START PROVIDED DATA
Variable heuristic : Q → Q → Q → Q → Q.
Context {T : Type} `{TinyQueue T} (laws : TinyQueueLaws T).
Variable nodeMap : gmap string PathNode.t.
Variable edges : list PathEdge.
Variable endNode : PathNode.t.
Variable start : string.

Local Abbreviation adjacency := (buildAdjacencyList edges).
Local Abbreviation relax := (relaxNeighbor heuristic nodeMap endNode).
Local Abbreviation expand := (expandNode heuristic nodeMap adjacency endNode).
Local Abbreviation items st := (tq_items (openSet st)).
Local Abbreviation h := (hOf heuristic nodeMap endNode).
Local Abbreviation inv := (searchInv heuristic nodeMap edges endNode start).

(** Edges end at known nodes, and the heuristic is consistent with the
    edge costs. *)
Hypothesis edges_known : ∀ e, e ∈ edges → is_Some (nodeMap !! GraphEdge.endNodeId e).
Hypothesis consistent :
  ∀ e, e ∈ edges → (h (GraphEdge.startNodeId e) <= edgeCost e + h (GraphEdge.endNodeId e))%Q.

Lemma consistent_path u p v :
  isPath edges u p v → (h u <= pathCost p + h v)%Q.
Proof.
  induction 1 as [u|u e p v He Hs Hp IH]; simpl; [lra|].
  specialize (consistent e He). rewrite Hs in consistent. lra.
Qed.

Lemma searchInv_initial (startNode : PathNode.t) current :
  PathNode.id startNode = start →
  inv [] current (initialSearch startNode).
Proof.
  intros Hs. pose proof (initialSearch_items laws startNode) as Hitems.
  simpl in Hitems. split; simpl; rewrite ?Hs in *.
  - apply lookup_singleton_eq.
  - apply lookup_empty.
  - intros n g [<- <-]%lookup_singleton_Some. exists [], 0%Q.
    split_and!; [constructor|done|apply lookup_singleton_eq|done].
  - set_solver.
  - set_solver.
  - intros n g [<- <-]%lookup_singleton_Some. done.
  - intros item. rewrite Hitems. intros ->%list_elem_of_singleton. by left.
  - right. intros n [g [<- _]%lookup_singleton_Some]. done.
Qed.

(** The recorded cost of a node is known when the node is popped. *)
Lemma popped_cost pending current (st : SearchState) item :
  inv pending current st → item ∈ items st →
  ∃ g, gScore st !! QueueItem.nodeId item = Some g.
Proof.
  intros Hinv Hitem. destruct (inv_bound _ _ _ Hinv item Hitem) as [->|(g & Hg & _)]; [|eauto].
  exists 0%Q. apply Hinv.
Qed.

(** The recorded cost of the node popped from the queue is the least
    cost of a path from the start node to it. *)
Lemma popped_optimal current (st : SearchState) item rest g :
  inv [] current st →
  tq_pop (openSet st) = Some (item, rest) →
  gScore st !! QueueItem.nodeId item = Some g →
  ∀ p, isPath edges start p (QueueItem.nodeId item) → (g <= pathCost p)%Q.
Proof.
  intros Hinv [Hperm Hmin]%(tq_pop_Some laws) Hg p Hp.
  set (n := QueueItem.nodeId item) in *.
  destruct (decide (n ∈ visited st)) as [Hvis|Hvis].
  { destruct (inv_visited _ _ _ Hinv n Hvis) as (g' & Hg' & Hopt). simplify_eq. by apply Hopt. }
  destruct (inv_started _ _ _ Hinv) as [Hstart|Honly].
  - assert (n ≠ start) as Hne by (intros ->; done).
    destruct (isPath_frontier edges (visited st) start p n Hp Hstart Hvis)
      as (p1 & e & p2 & -> & Hp1 & Hu & He & Hv & Hp2).
    destruct (inv_visited _ _ _ Hinv _ Hu) as (gu & Hgu & Hopt).
    specialize (Hopt p1 Hp1).
    destruct (inv_relaxed _ _ _ Hinv e He Hu) as [(gu' & gv & Hgu' & Hgv & Hle)|[_ []%elem_of_nil]].
    simplify_eq.
    assert (GraphEdge.endNodeId e ≠ start) as Hvne by (intros Heq; by rewrite Heq in Hv).
    destruct (inv_cover _ _ _ Hinv _ gv Hgv Hv Hvne) as (itemv & Hitemv & Hnv & Hfv).
    assert (QueueItem.fScore item <= QueueItem.fScore itemv)%Q as Hpop.
    { rewrite Hperm in Hitemv. apply elem_of_cons in Hitemv as [->|Hin]; [lra|].
      by apply (proj1 (Forall_forall _ _) Hmin). }
    destruct (inv_bound _ _ _ Hinv item) as [?|(g' & Hg' & Hbound)];
      [rewrite Hperm; set_solver|done|].
    fold n in Hg', Hbound. simplify_eq.
    pose proof (consistent_path _ _ _ Hp2) as Htel. fold n in Htel.
    rewrite pathCost_app. simpl. lra.
  - assert (n = start) as Hn by (apply Honly; eauto). rewrite Hn in Hg, Hp.
    rewrite (inv_start_g _ _ _ Hinv) in Hg. simplify_eq.
    pose proof (consistent_path _ _ _ Hp). lra.
Qed.
(** * NFC key claim bot: the code store, the claim engine and their properties

    A shallow embedding of [src/bot.py].  The three SQLite tables are finite
    maps and a list, every [async def] that touches the database is a
    computation in a small state-and-exception monad over the [World]
    (database, clock readings taken so far, random symbols drawn so far). *)

From Stdlib Require Import ZArith String Ascii List Lia.
From stdpp Require Import gmap strings list fin_maps fin_sets.

Local Open Scope string_scope.
Local Open Scope list_scope.
Local Open Scope Z_scope.

(** ** Tables (the schema of [ensure_db]) *)

(** [users]: keyed by [user_id]. *)
Record UserRow := mkUser {
  username : option string;
  first_seen : string
}.

(** [nfc_keys]: keyed by [code] (TEXT PRIMARY KEY); the remaining columns. *)
Record KeyRow := mkKey {
  product_id : option string;
  assigned_user_id : option Z;
  status : string;
  created_at : string;
  claimed_at : option string
}.

(** [access_logs]: rows in insertion order (AUTOINCREMENT id). *)
Record LogRow := mkLog {
  log_user_id : option Z;
  log_code : option string;
  action : string;
  reason : string;
  log_created_at : string
}.

Record Db := mkDb {
  users : gmap Z UserRow;
  nfc_keys : gmap string KeyRow;
  access_logs : list LogRow
}.

(** The world a handler runs in: the database, how many times [now_utc] has
    been read, and how many symbols were drawn from [secrets]. *)
Record World := mkWorld {
  db : Db;
  ticks : nat;
  drawn : nat
}.

Definition set_keys (k : gmap string KeyRow) (w : World) : World :=
  mkWorld (mkDb (users (db w)) k (access_logs (db w))) (ticks w) (drawn w).

Definition set_users (u : gmap Z UserRow) (w : World) : World :=
  mkWorld (mkDb u (nfc_keys (db w)) (access_logs (db w))) (ticks w) (drawn w).

Definition set_logs (l : list LogRow) (w : World) : World :=
  mkWorld (mkDb (users (db w)) (nfc_keys (db w)) l) (ticks w) (drawn w).

Definition tick (w : World) : World :=
  mkWorld (db w) (S (ticks w)) (drawn w).

Definition keys_of (w : World) : gmap string KeyRow := nfc_keys (db w).
Definition logs_of (w : World) : list LogRow := access_logs (db w).

(** ** The monad *)

Inductive Exn := IntegrityError | TelegramAPIError.

(** [Diverge]: the computation used up its loop budget (a [while True] that
    did not exit within the budget). *)
Inductive Res (A : Type) :=
| Ok (a : A) (w : World)
| Raise (e : Exn) (w : World)
| Diverge.
Arguments Ok {A} a w.
Arguments Raise {A} e w.
Arguments Diverge {A}.

Definition M (A : Type) := World -> Res A.

Definition ret {A} (a : A) : M A := fun w => Ok a w.

Definition bind {A B} (m : M A) (k : A -> M B) : M B :=
  fun w => match m w with
           | Ok a w' => k a w'
           | Raise e w' => Raise e w'
           | Diverge => Diverge
           end.

Definition raise {A} (e : Exn) : M A := fun w => Raise e w.
Definition diverge {A} : M A := fun _ => Diverge.

Definition read_keys : M (gmap string KeyRow) := fun w => Ok (keys_of w) w.

Notation "'let*' x ':=' m 'in' k" := (bind m (fun x => k))
  (at level 10, x pattern, m at level 100, k at level 200).

Module Bot.

Section WithSources.

(** [clock n] is the text [now_utc().isoformat()] returns at its [n]-th
    reading; [entropy n] is the [n]-th raw value of the system random source. *)
Variable clock : nat -> string.
Variable entropy : nat -> nat.

Definition now_utc : M string :=
  fun w => Ok (clock (ticks w)) (tick w).

(** [add_log]: one INSERT into [access_logs]. *)
Definition add_log (user_id : option Z) (code : option string)
    (act rsn : string) : M unit :=
  let* t := now_utc in
  fun w => Ok tt (set_logs (logs_of w ++ [mkLog user_id code act rsn t]) w).

(** The world [add_log] leaves. *)
Definition logged (user_id : option Z) (code : option string)
    (act rsn : string) (w : World) : World :=
  set_logs (logs_of w ++ [mkLog user_id code act rsn (clock (ticks w))]) (tick w).

(** [upsert_user]: UPDATE the username of a known user, INSERT a new one. *)
Definition upsert_user (user_id : Z) (uname : option string) : M unit :=
  fun w =>
    match users (db w) !! user_id with
    | Some u =>
        Ok tt (set_users (<[user_id := mkUser uname (first_seen u)]> (users (db w))) w)
    | None =>
        (let* t := now_utc in
         fun w' => Ok tt (set_users (<[user_id := mkUser uname t]> (users (db w'))) w')) w
    end.

(** [get_key]: SELECT of the whole row by primary key. *)
Definition get_key (code : string) : M (option KeyRow) :=
  fun w => Ok (keys_of w !! code) w.

(** The two statements of [claim_key_for_user]. *)
Definition select_status_owner (code : string) : M (option (string * option Z)) :=
  fun w => Ok ((fun r => (status r, assigned_user_id r)) <$> keys_of w !! code) w.

(** UPDATE nfc_keys SET assigned_user_id=?, status='claimed', claimed_at=?
    WHERE code=?  -- the WHERE clause names the code only. *)
Definition claim_row (user_id : Z) (t : string) (r : KeyRow) : KeyRow :=
  mkKey (product_id r) (Some user_id) "claimed" (created_at r) (Some t).

Definition update_claim (code : string) (user_id : Z) (t : string) : M unit :=
  fun w =>
    match keys_of w !! code with
    | Some r => Ok tt (set_keys (<[code := claim_row user_id t r]> (keys_of w)) w)
    | None => Ok tt w
    end.

Definition claim_key_for_user (code : string) (user_id : Z) : M bool :=
  let* row := select_status_owner code in
  match row with
  | None => ret false
  | Some (st, owner) =>
      if String.eqb st "revoked" then ret false
      else match owner with
           | None =>
               let* t := now_utc in
               let* _ := update_claim code user_id t in
               ret true
           | Some o => ret (Z.eqb o user_id)
           end
  end.

(** [revoke_key]: UPDATE nfc_keys SET status='revoked' WHERE code=?. *)
Definition revoke_row (r : KeyRow) : KeyRow :=
  mkKey (product_id r) (assigned_user_id r) "revoked" (created_at r) (claimed_at r).

Definition revoke_key (code : string) : M bool :=
  fun w =>
    match keys_of w !! code with
    | None => Ok false w
    | Some r => Ok true (set_keys (<[code := revoke_row r]> (keys_of w)) w)
    end.

(** *** Batch generation *)

(** [string.ascii_uppercase + string.digits] *)
Definition alphabet : list ascii :=
  list_ascii_of_string "ABCDEFGHIJKLMNOPQRSTUVWXYZ0123456789".

(** [secrets.choice(seq)] is [seq[randbelow(len(seq))]]: the next raw value
    of the random source reduced below the length of the sequence. *)
Definition secrets_choice (seq : list ascii) : M ascii :=
  fun w => Ok (nth (entropy (drawn w) mod length seq)%nat seq "000"%char)
              (mkWorld (db w) (ticks w) (S (drawn w))).

(** [secrets.choice(alphabet) for _ in range(n)] *)
Fixpoint choices (n : nat) : M (list ascii) :=
  match n with
  | O => ret []
  | S k =>
      let* c := secrets_choice alphabet in
      let* cs := choices k in
      ret (c :: cs)
  end.

(** ["".join(secrets.choice(alphabet) for _ in range(12))] *)
Definition random_code : M string :=
  let* cs := choices 12 in
  ret (string_of_list_ascii cs).

(** The symbol and the code drawn when the random source stands at [p], and
    the codes of [gas] successive draws from there. *)
Definition symbol_at (p : nat) : ascii :=
  nth (entropy p mod length alphabet)%nat alphabet "000"%char.

Definition code_at (p : nat) : string :=
  string_of_list_ascii (map (fun i => symbol_at (p + i)%nat) (seq 0 12)).

Definition candidates (p gas : nat) : list string :=
  map (fun k => code_at (p + 12 * k)%nat) (seq 0 gas).

Definition advance (n : nat) (w : World) : World :=
  mkWorld (db w) (ticks w) (drawn w + n)%nat.

(** The candidate codes of the next [gas] draws that are not in the table. *)
Definition fresh_candidates (gas : nat) (w : World) : gset string :=
  list_to_set (candidates (drawn w) gas) ∖ dom (keys_of w).

(** The [while True] loop: draw codes until one is not in the table.  [gas]
    bounds the number of draws left to the whole batch; the loop returns
    what it did not use. *)
Fixpoint fresh_code (gas : nat) : M (string * nat) :=
  match gas with
  | O => diverge
  | S g =>
      let* code := random_code in
      let* keys := read_keys in
      match keys !! code with
      | None => ret (code, g)
      | Some _ => fresh_code g
      end
  end.

(** INSERT INTO nfc_keys: a second row with the same primary key is refused. *)
Definition insert_key (code : string) (r : KeyRow) : M unit :=
  fun w =>
    match keys_of w !! code with
    | Some _ => Raise IntegrityError w
    | None => Ok tt (set_keys (<[code := r]> (keys_of w)) w)
    end.

(** The body of [for _ in range(amount)], [n] iterations left. *)
Fixpoint batch_loop (n gas : nat) (product : option string)
    (codes : list string) : M (list string) :=
  match n with
  | O => ret codes
  | S k =>
      let* (code, gas') := fresh_code gas in
      let* t := now_utc in
      let* _ := insert_key code (mkKey product None "new" t None) in
      batch_loop k gas' product (codes ++ [code])
  end.

(** [create_keys_batch]: the rows are committed once, after the loop; an
    exception leaves the connection without a commit, so the table is as it
    was. *)
Definition create_keys_batch (gas : nat) (amount : Z)
    (product : option string) : M (list string) :=
  fun w =>
    match batch_loop (Z.to_nat amount) gas product [] w with
    | Ok codes w' => Ok codes w'
    | Raise e w' => Raise e (set_keys (keys_of w) w')
    | Diverge => Diverge
    end.

(** *** The query of [cmd_access] *)

(** Order of the [claimed_at] column: NULL sorts before every text, texts
    compare byte by byte. *)
Definition claimed_leb (a b : option string) : bool :=
  match a, b with
  | None, _ => true
  | Some _, None => false
  | Some x, Some y => String.leb x y
  end.

(** WHERE assigned_user_id=? AND status='claimed' *)
Definition owned_claimed (user_id : Z) (r : KeyRow) : bool :=
  bool_decide (assigned_user_id r = Some user_id) && String.eqb (status r) "claimed".

Definition later_row (cr : string * KeyRow) (best : option (string * KeyRow))
    : option (string * KeyRow) :=
  match best with
  | None => Some cr
  | Some b => if claimed_leb (claimed_at (snd b)) (claimed_at (snd cr))
              then Some cr else Some b
  end.

(** SELECT code FROM nfc_keys WHERE ... ORDER BY claimed_at DESC LIMIT 1.
    Which of several rows with the same greatest [claimed_at] comes first is
    left open by SQL; here it is the one the scan meets first. *)
Definition select_latest_claim (user_id : Z) (keys : gmap string KeyRow)
    : option string :=
  fst <$> foldr later_row None
            (List.filter (fun cr => owned_claimed user_id (snd cr)) (map_to_list keys)).

(** *** Handlers *)

Inductive Reply :=
| ReplyGreeting
| ReplyCodeNotFound
| ReplyKeyRevoked
| ReplyOwnedByAnother
| ReplyKeyConfirmed (product : option string) (link : string)
| ReplyAccessNotFound
| ReplyAccessLink (link : string).

(** [bot.create_chat_invite_link]: the link the platform returns, or an
    error raised by the call. *)
Definition create_chat_invite_link (issued : option string) : M string :=
  match issued with
  | Some link => ret link
  | None => raise TelegramAPIError
  end.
END PROVIDED DATA
EXERCISE BRIEF
Go through the listing, find each line with the word "laws", and copy it.

TASK ANSWER
Context {T : Type} `{TinyQueue T} (laws : TinyQueueLaws T).
  intros Hs. pose proof (initialSearch_items laws startNode) as Hitems.
  intros Hinv [Hperm Hmin]%(tq_pop_Some laws) Hg p Hp.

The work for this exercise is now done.